-- Exercise input follows --
(** * A shallow embedding of the orchestration core of [audit.js]

    The development follows the source file top to bottom: the
    configuration record, [processSitemapUrl], the [ConcurrencyLimiter]
    class, the [browserInstances] tracker with [cleanup], the sitemap
    collector ([fetchXML], [extractUrlsFromSitemap], [getSitemapsFromIndex],
    [getAllUrls]), the error classifier [isRetryableError], the job runner
    [runAccessibilityCheck], [processUrlBatch], the batch loop of [main],
    [escapeHtml] and the figures that [generateHTMLReport] and the summary
    of [main] compute from the outcomes.

    Conventions.
    - JavaScript numbers that the code obtains with [parseInt], and what it
      computes from them alone, are integers ([Z]).  The retry multiplier
      comes from [parseFloat] and [Math.random()] is a fraction: these are
      IEEE 754 binary64 values ([double]), and what the code computes from
      them is computed in binary64, with the rounding this entails.
    - JavaScript strings are [string]s whose characters stand for the code
      units U+0000..U+00FF.
    - Everything outside the file (the pa11y checker, axios/xml2js, the
      scheduler that decides which pending promise settles next, the
      [close] method of a browser handle) is an explicit oracle argument.
    - [delay(ms)] and the other observable actions are recorded in an event
      log that is threaded through the code. *)

From Stdlib Require Import ZArith QArith Qpower List Bool String Ascii Lia.
From Stdlib Require SpecFloat.
From Equations Require Import Equations.
Import ListNotations.

Local Open Scope Z_scope.

(** ** Numbers *)

(** A Number that need not be an integer: a binary64 value, that is a
    [spec_float] with a precision of 53 bits and exponents below 1024. *)
Definition double : Type := SpecFloat.spec_float.

(** The Number an integer stands for: the integer itself when a double can
    hold it (as every integer below [2 ^ 53] in absolute value), the nearest
    double otherwise. *)
Definition double_of_Z (z : Z) : double := SpecFloat.binary_normalize 53 1024 z 0 false.

(** [x * y]: the product, rounded to the nearest double, ties to even. *)
Definition double_mul (x y : double) : double := SpecFloat.SFmul 53 1024 x y.

(** The rational a finite double is (and 0 for the other doubles, which
    are no rationals). *)
Definition value_of (x : double) : Q :=
  match x with
  | SpecFloat.S754_finite s m e =>
      ((if s then - (1) else 1) * inject_Z (Zpos m) * 2 ^ e)%Q
  | _ => 0%Q
  end.

(** A Number as [delay] receives it. *)
Inductive Number :=
| Finite (q : Q)
| Infinity (negative : bool)
| NotANumber.

Coercion Finite : Q >-> Number.

Definition number_of_double (x : double) : Number :=
  match x with
  | SpecFloat.S754_infinity s => Infinity s
  | SpecFloat.S754_nan => NotANumber
  | _ => Finite (value_of x)
  end.

(** ** The [CONFIG] object *)

(** Only the fields that the orchestration code reads.  A [parseInt(..) || d]
    field can hold any integer but [0]; nothing in the source restricts the
    sign.  [parseFloat(..) || 2] is any double but [NaN] and zero. *)
Record Config := mkConfig {
  MAX_CONCURRENT_CHECKS : Z;
  BATCH_SIZE : Z;
  DELAY_BETWEEN_REQUESTS : Z;
  MAX_RETRIES : Z;
  INITIAL_RETRY_DELAY : Z;
  RETRY_MULTIPLIER : double
}.

(** The defaults, used when no environment variable is set. *)
Definition CONFIG_default : Config :=
  {| MAX_CONCURRENT_CHECKS := 1;
     BATCH_SIZE := 3;
     DELAY_BETWEEN_REQUESTS := 5000;
     MAX_RETRIES := 3;
     INITIAL_RETRY_DELAY := 5000;
     RETRY_MULTIPLIER := double_of_Z 2 |}.

(** ** JavaScript string methods used by the source *)

Module Js.

(** [s.startsWith(p)] *)
Fixpoint startsWith (s p : string) {struct p} : bool :=
  match p with
  | EmptyString => true
  | String c p' =>
      match s with
      | EmptyString => false
      | String d s' => if Ascii.eqb c d then startsWith s' p' else false
      end
  end.

Fixpoint rev_acc (s acc : string) : string :=
  match s with
  | EmptyString => acc
  | String c s' => rev_acc s' (String c acc)
  end.

Definition rev (s : string) : string := rev_acc s EmptyString.

(** [s.endsWith(p)] *)
Definition endsWith (s p : string) : bool := startsWith (rev s) (rev p).

(** [s.includes(p)] *)
Fixpoint includes (s p : string) : bool :=
  if startsWith s p then true
  else match s with
       | EmptyString => false
       | String _ s' => includes s' p
       end.

(** White space and line terminators of ECMAScript among U+0000..U+00FF:
    TAB, LF, VT, FF, CR, SPACE and NBSP. *)
Definition isWhiteSpace (c : ascii) : bool :=
  let n := nat_of_ascii c in
  ((9 <=? n) && (n <=? 13))%nat || (n =? 32)%nat || (n =? 160)%nat.

Fixpoint trimStart (s : string) : string :=
  match s with
  | EmptyString => EmptyString
  | String c s' => if isWhiteSpace c then trimStart s' else s
  end.

Definition trimEnd (s : string) : string := rev (trimStart (rev s)).

(** [s.trim()] *)
Definition trim (s : string) : string := trimEnd (trimStart s).

(** [s.toLowerCase()] on U+0000..U+00FF: A-Z and the letters U+00C0..U+00DE
    except the multiplication sign U+00D7 move up by 32. *)
Definition lowerChar (c : ascii) : ascii :=
  let n := nat_of_ascii c in
  if ((65 <=? n) && (n <=? 90))%nat
     || ((192 <=? n) && (n <=? 222) && negb (n =? 215))%nat
  then ascii_of_nat (n + 32) else c.

Fixpoint toLowerCase (s : string) : string :=
  match s with
  | EmptyString => EmptyString
  | String c s' => String (lowerChar c) (toLowerCase s')
  end.

(** [s.replace(/\/$/, '')]: the pattern matches a slash at the very end of
    the string (no [m] flag), and at most one replacement is made. *)
Fixpoint replaceTrailingSlash (s : string) : string :=
  match s with
  | EmptyString => EmptyString
  | String c s' =>
      match s' with
      | EmptyString => if Ascii.eqb c "/"%char then EmptyString else s
      | String _ _ => String c (replaceTrailingSlash s')
      end
  end.

(** [Array.prototype.slice(start, end)] with JavaScript's treatment of
    negative and oversized indices. *)
Definition sliceIndex (len i : Z) : Z :=
  (if i <? 0 then Z.max (len + i) 0 else Z.min i len)%Z.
-- Exercise input concluded --
- Task item -
Go through the data above and copy all of it exactly.

- Result of the exercise -
(** * A shallow embedding of the orchestration core of [audit.js]

    The development follows the source file top to bottom: the
    configuration record, [processSitemapUrl], the [ConcurrencyLimiter]
    class, the [browserInstances] tracker with [cleanup], the sitemap
    collector ([fetchXML], [extractUrlsFromSitemap], [getSitemapsFromIndex],
    [getAllUrls]), the error classifier [isRetryableError], the job runner
    [runAccessibilityCheck], [processUrlBatch], the batch loop of [main],
    [escapeHtml] and the figures that [generateHTMLReport] and the summary
    of [main] compute from the outcomes.

    Conventions.
    - JavaScript numbers that the code obtains with [parseInt], and what it
      computes from them alone, are integers ([Z]).  The retry multiplier
      comes from [parseFloat] and [Math.random()] is a fraction: these are
      IEEE 754 binary64 values ([double]), and what the code computes from
      them is computed in binary64, with the rounding this entails.
    - JavaScript strings are [string]s whose characters stand for the code
      units U+0000..U+00FF.
    - Everything outside the file (the pa11y checker, axios/xml2js, the
      scheduler that decides which pending promise settles next, the
      [close] method of a browser handle) is an explicit oracle argument.
    - [delay(ms)] and the other observable actions are recorded in an event
      log that is threaded through the code. *)

From Stdlib Require Import ZArith QArith Qpower List Bool String Ascii Lia.
From Stdlib Require SpecFloat.
From Equations Require Import Equations.
Import ListNotations.

Local Open Scope Z_scope.

(** ** Numbers *)

(** A Number that need not be an integer: a binary64 value, that is a
    [spec_float] with a precision of 53 bits and exponents below 1024. *)
Definition double : Type := SpecFloat.spec_float.

(** The Number an integer stands for: the integer itself when a double can
    hold it (as every integer below [2 ^ 53] in absolute value), the nearest
    double otherwise. *)
Definition double_of_Z (z : Z) : double := SpecFloat.binary_normalize 53 1024 z 0 false.

(** [x * y]: the product, rounded to the nearest double, ties to even. *)
Definition double_mul (x y : double) : double := SpecFloat.SFmul 53 1024 x y.

(** The rational a finite double is (and 0 for the other doubles, which
    are no rationals). *)
Definition value_of (x : double) : Q :=
  match x with
  | SpecFloat.S754_finite s m e =>
      ((if s then - (1) else 1) * inject_Z (Zpos m) * 2 ^ e)%Q
  | _ => 0%Q
  end.

(** A Number as [delay] receives it. *)
Inductive Number :=
| Finite (q : Q)
| Infinity (negative : bool)
| NotANumber.

Coercion Finite : Q >-> Number.

Definition number_of_double (x : double) : Number :=
  match x with
  | SpecFloat.S754_infinity s => Infinity s
  | SpecFloat.S754_nan => NotANumber
  | _ => Finite (value_of x)
  end.

(** ** The [CONFIG] object *)

(** Only the fields that the orchestration code reads.  A [parseInt(..) || d]
    field can hold any integer but [0]; nothing in the source restricts the
    sign.  [parseFloat(..) || 2] is any double but [NaN] and zero. *)
Record Config := mkConfig {
  MAX_CONCURRENT_CHECKS : Z;
  BATCH_SIZE : Z;
  DELAY_BETWEEN_REQUESTS : Z;
  MAX_RETRIES : Z;
  INITIAL_RETRY_DELAY : Z;
  RETRY_MULTIPLIER : double
}.

(** The defaults, used when no environment variable is set. *)
Definition CONFIG_default : Config :=
  {| MAX_CONCURRENT_CHECKS := 1;
     BATCH_SIZE := 3;
     DELAY_BETWEEN_REQUESTS := 5000;
     MAX_RETRIES := 3;
     INITIAL_RETRY_DELAY := 5000;
     RETRY_MULTIPLIER := double_of_Z 2 |}.

(** ** JavaScript string methods used by the source *)

Module Js.

(** [s.startsWith(p)] *)
Fixpoint startsWith (s p : string) {struct p} : bool :=
  match p with
  | EmptyString => true
  | String c p' =>
      match s with
      | EmptyString => false
      | String d s' => if Ascii.eqb c d then startsWith s' p' else false
      end
  end.

Fixpoint rev_acc (s acc : string) : string :=
  match s with
  | EmptyString => acc
  | String c s' => rev_acc s' (String c acc)
  end.

Definition rev (s : string) : string := rev_acc s EmptyString.

(** [s.endsWith(p)] *)
Definition endsWith (s p : string) : bool := startsWith (rev s) (rev p).

(** [s.includes(p)] *)
Fixpoint includes (s p : string) : bool :=
  if startsWith s p then true
  else match s with
       | EmptyString => false
       | String _ s' => includes s' p
       end.

(** White space and line terminators of ECMAScript among U+0000..U+00FF:
    TAB, LF, VT, FF, CR, SPACE and NBSP. *)
Definition isWhiteSpace (c : ascii) : bool :=
  let n := nat_of_ascii c in
  ((9 <=? n) && (n <=? 13))%nat || (n =? 32)%nat || (n =? 160)%nat.

Fixpoint trimStart (s : string) : string :=
  match s with
  | EmptyString => EmptyString
  | String c s' => if isWhiteSpace c then trimStart s' else s
  end.

Definition trimEnd (s : string) : string := rev (trimStart (rev s)).

(** [s.trim()] *)
Definition trim (s : string) : string := trimEnd (trimStart s).

(** [s.toLowerCase()] on U+0000..U+00FF: A-Z and the letters U+00C0..U+00DE
    except the multiplication sign U+00D7 move up by 32. *)
Definition lowerChar (c : ascii) : ascii :=
  let n := nat_of_ascii c in
  if ((65 <=? n) && (n <=? 90))%nat
     || ((192 <=? n) && (n <=? 222) && negb (n =? 215))%nat
  then ascii_of_nat (n + 32) else c.

Fixpoint toLowerCase (s : string) : string :=
  match s with
  | EmptyString => EmptyString
  | String c s' => String (lowerChar c) (toLowerCase s')
  end.

(** [s.replace(/\/$/, '')]: the pattern matches a slash at the very end of
    the string (no [m] flag), and at most one replacement is made. *)
Fixpoint replaceTrailingSlash (s : string) : string :=
  match s with
  | EmptyString => EmptyString
  | String c s' =>
      match s' with
      | EmptyString => if Ascii.eqb c "/"%char then EmptyString else s
      | String _ _ => String c (replaceTrailingSlash s')
      end
  end.

(** [Array.prototype.slice(start, end)] with JavaScript's treatment of
    negative and oversized indices. *)
Definition sliceIndex (len i : Z) : Z :=
  (if i <? 0 then Z.max (len + i) 0 else Z.min i len)%Z.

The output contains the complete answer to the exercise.